If you have picked up your cigarette again, it is not yet a disaster and, above all, no reason to completely abandon the “non-smoker” project. Instead, analyze how the relapse happened. What were the factors that made you lit a cigarette again? If you know this, you can take countermeasures in similar situations in good time.

The specialists at Nicorette have developed an effective spray to deal with acute smoking cravings during the quitting phase. The use of the product increases the chance of long-term smoke-free status according to the manufacturer by a factor of 2.5.

Reward yourself

Quitting smoking is a big deal. Reward yourself for it! It's especially easy if you throw the amount you would have spent on smoking into a money box every day. What rewards can you treat yourself to after a week? Which after a month or half a year? Use the money you save for something that is good for you and that you have not done before.

Create new rituals

“Smoking and coffee belong together”. Really?

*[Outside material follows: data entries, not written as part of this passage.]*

(** Positions less than 2^31 apart are compared right. *)
Lemma seq_diff x y d : - 2 ^ 31 <= x + d - y < 2 ^ 31 -> s32 (u32 x + d - u32 y) = x + d - y.
Proof.
  intros H. destruct (u32_quot x) as [k ->]. destruct (u32_quot y) as [l ->].
  replace (x + k * 2 ^ 32 + d - (y + l * 2 ^ 32)) with (x + d - y + (k - l) * 2 ^ 32) by lia.
  rewrite s32_period. by apply s32_near.
Qed.

Lemma seq_diff0 x y : - 2 ^ 31 <= x - y < 2 ^ 31 -> s32 (u32 x - u32 y) = x - y.
Proof. intros H. rewrite <- (Z.add_0_r (u32 x)), seq_diff; lia. Qed.

Lemma u32_add x d : u32 (u32 x + d) = u32 (x + d).
Proof. unfold wrapu. apply Z.add_mod_idemp_l. lia. Qed.

Lemma seq_eq x y : Z.abs (x - y) < 2 ^ 31 -> (u32 x =? u32 y) = (x =? y).
Proof.
  intros H. destruct (Z.eqb_spec x y) as [->|Hn]; [apply Z.eqb_refl|]. apply Z.eqb_neq. intros E.
  pose proof (seq_diff0 x y ltac:(lia)) as Hd. rewrite E, Z.sub_diag in Hd. change (s32 0) with 0 in Hd. lia.
Qed.

(** * The stream *)

Section stream.
Context (D : Z -> Z).

Definition sub (s n : Z) : list Z := D <$> seqZ s n.

Lemma sub_length s n : length (sub s n) = Z.to_nat n.
Proof. unfold sub. by rewrite length_fmap, length_seqZ. Qed.

Lemma sub_app s n k : 0 <= n -> 0 <= k -> sub s n ++ sub (s + n) k = sub s (n + k).
Proof. intros. unfold sub. by rewrite <- fmap_app, <- seqZ_app. Qed.

Lemma sub_drop s n k : 0 <= k <= n -> drop (Z.to_nat k) (sub s n) = sub (s + k) (n - k).
Proof.
  intros H. replace n with (k + (n - k)) at 1 by lia. rewrite <- sub_app by lia. apply drop_app_length'. by rewrite sub_length.
Qed.
End stream.

(** * The queue *)

Section queue.
Context {B M : Type} `{!RecvBuf B M, !RecvBufLaws B M}.
(** The peer's stream, its initial sequence number and the window. *)
(** [out]: the bytes that the application has taken from the buffer. *)
Context (D : Z -> Z) (out : list Z) (isn W : Z).

#[local] Abbreviation tseg := (tseg M).

(** The entry holds the piece of the stream at [s]. *)
Definition ent_ok (e : tseg) (s : Z) : Prop :=
  tq_seq e = u32 (isn + s) /\ 0 <= tq_len e /\ m_data (tq_m e) = sub D s (tq_len e).

(** The entries are at the positions [ss], in order and disjoint, between [lo] and
    [hi]. *)
Fixpoint queue_ok (lo hi : Z) (q : list tseg) (ss : list Z) : Prop :=
  match q, ss with
  | [], [] => lo <= hi
  | e :: r, s :: t => lo <= s /\ ent_ok e s /\ queue_ok (s + tq_len e) hi r t
  | _, _ => False
  end.

(** The positions that the queue holds. *)
Fixpoint covers (q : list tseg) (ss : list Z) (x : Z) : Prop :=
  match q, ss with
  | e :: r, s :: t => s <= x < s + tq_len e \/ covers r t x
  | _, _ => False
  end.

Lemma queue_ok_bounds lo hi q ss : queue_ok lo hi q ss -> lo <= hi.
Proof.
  revert lo ss; induction q as [|e q IH]; intros lo [|s ss]; simpl; [done..|]. intros (H1 & (_ & H2 & _) & H3). apply IH in H3. lia.
Qed.

Lemma queue_ok_weaken lo lo' hi hi' q ss : queue_ok lo hi q ss -> lo' <= lo -> hi <= hi' -> queue_ok lo' hi' q ss.
Proof.
  revert lo lo' ss; induction q as [|e q IH]; intros lo lo' [|s ss]; simpl; [lia|done|done|].
  intros (H1 & H2 & H3) H4 H5. split; [lia|]. split; [done|]. eapply IH; [done|lia|done].
Qed.

Lemma queue_ok_join lo mid hi a sa b sb :
  queue_ok lo mid a sa -> queue_ok mid hi b sb -> queue_ok lo hi (a ++ b) (sa ++ sb).
Proof.
  revert lo sa; induction a as [|e a IH]; intros lo [|s sa]; simpl; [|done|done|].
  - intros H1 H2. eapply queue_ok_weaken; [done|done|lia].
  - intros (H1 & H2 & H3) H4. split; [done|]. split; [done|]. by apply IH.
Qed.

Lemma covers_app a sa b sb x : length a = length sa -> covers (a ++ b) (sa ++ sb) x <-> covers a sa x \/ covers b sb x.
Proof. revert sa; induction a as [|e a IH]; intros [|s sa]; simpl; [tauto|done|done|]. intros [= H]. rewrite IH by done. tauto. Qed.

Lemma queue_ok_length lo hi q ss : queue_ok lo hi q ss -> length q = length ss.
Proof. revert lo ss; induction q as [|e q IH]; intros lo [|s ss]; simpl; [done..|]. intros (_ & _ & H). f_equal. by eapply IH. Qed.

Lemma covers_bounds lo hi q ss x : queue_ok lo hi q ss -> covers q ss x -> lo <= x < hi.
Proof.
  revert lo ss; induction q as [|e q IH]; intros lo [|s ss]; simpl; [done..|]. intros (H1 & (_ & H2 & _) & H3) [H|H].
  - apply queue_ok_bounds in H3. lia.
  - specialize (IH _ _ H3 H). lia.
Qed.

(** ** Looking for the place *)

(** The end of the entries in front of the place. *)
Definition end_of (lo : Z) (a : list tseg) (sa : list Z) : Z :=
  match last a, last sa with Some e, Some s => s + tq_len e | _, _ => lo end.

Lemma seg_split_spec lo hi q ss s :
  queue_ok lo hi q ss -> lo <= hi -> hi - lo < 2 ^ 31 -> lo <= s <= hi ->
  exists a b sa sb, seg_split q (u32 (isn + s)) = (a, b) /\ q = a ++ b /\ ss = sa ++ sb /\
    queue_ok lo (end_of lo a sa) a sa /\ queue_ok (end_of lo a sa) hi b sb /\
    Forall (fun x => x <= s) sa /\ match sb with [] => True | x :: _ => s < x end.
Proof.
  revert lo ss; induction q as [|e q IH]; intros lo [|x ss]; cbn [queue_ok seg_split]; try done.
  - intros H _ _ _. exists [], [], [], []. split_and!; try done. unfold end_of. simpl. lia.
  - intros (H1 & H2 & H3) Hlh Hw Hs. pose proof (queue_ok_bounds _ _ _ _ H3) as Hb. destruct H2 as (E1 & E2 & E3).
    unfold SEQ_GT. rewrite E1, seq_diff0 by lia.
    replace (isn + x - (isn + s)) with (x - s) by lia. rewrite Z.gtb_ltb. destruct (Z.ltb_spec 0 (x - s)) as [Hlt|Hle].
    + exists [], (e :: q), [], (x :: ss). unfold end_of. simpl. split_and!; try done; lia.
    + destruct (decide (s < x + tq_len e)) as [Hin|Hout].
      * (* the entries behind are beyond [s] *)
        assert (Hq : seg_split q (u32 (isn + s)) = ([], q) /\ match ss with [] => True | y :: _ => s < y end).
        { destruct q as [|e' q]; destruct ss as [|y ss]; cbn [queue_ok] in H3; try done.
          destruct H3 as (F1 & (F2 & F3 & _) & F4). apply queue_ok_bounds in F4. cbn [seg_split]. unfold SEQ_GT.
          rewrite F2, seq_diff0 by lia.
          replace (isn + y - (isn + s)) with (y - s) by lia. rewrite Z.gtb_ltb, (proj2 (Z.ltb_lt _ _)) by lia. split; [done|lia]. }
        destruct Hq as [-> Hss]. exists [e], q, [x], ss. unfold end_of. simpl. split_and!; try done; try lia. constructor; [lia|constructor].
      * destruct (IH (x + tq_len e) ss) as (a & b & sa & sb & -> & -> & -> & F1 & F2 & F3 & F4); [done|lia|lia|lia|].
        assert (Hend : end_of lo (e :: a) (x :: sa) = end_of (x + tq_len e) a sa).
        { pose proof (queue_ok_length _ _ _ _ F1) as Hl. unfold end_of. destruct a as [|e' a], sa as [|y sa]; try done.
          rewrite !last_cons_cons. destruct (proj2 (last_is_Some (e' :: a)) ltac:(done)) as [? ->].
          by destruct (proj2 (last_is_Some (y :: sa)) ltac:(done)) as [? ->]. }
        exists (e :: a), b, (x :: sa), sb. rewrite Hend. cbn [queue_ok]. split_and!; try done. by constructor; [lia|].
Qed.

Smoking is not only an addiction, but also a ritual. Most smokers light a cigarette in very specific, recurring situations: in the morning after getting up, with coffee, on the way to the office, when taking a break with colleagues, while on the phone and so on. Of course, once you quit smoking, you will continue to get into these situations. In the first time you feel the need for a cigarette particularly painful. Find out - maybe even in advance - which situations are associated with smoking for you. How can you redesign it? Create new rituals that do without smoking. For example, when you're on the phone, you can draw instead of smoking. You can start the morning with a few short breathing exercises or a spontaneous dance to your favorite song. Whatever you enjoy and do well can work and significantly dampen your craving for a cigarette.

Smoking relaxed? Really?

Many smokers find smoking relaxing and worry that they will not be able to cope with the stress if they can no longer use cigarettes. What many do not realize is that the breaks between cigarettes put the body and mind in great stress. He urgently needs supplies. This accumulated stress can then be briefly relieved by smoking. But that is not real relaxation, just a fall back to normal. Once you have got used to it, you can be permanently on this relaxation level because the "smoking stress" in between is eliminated.

When is your first day as a non-smoker? Maybe today?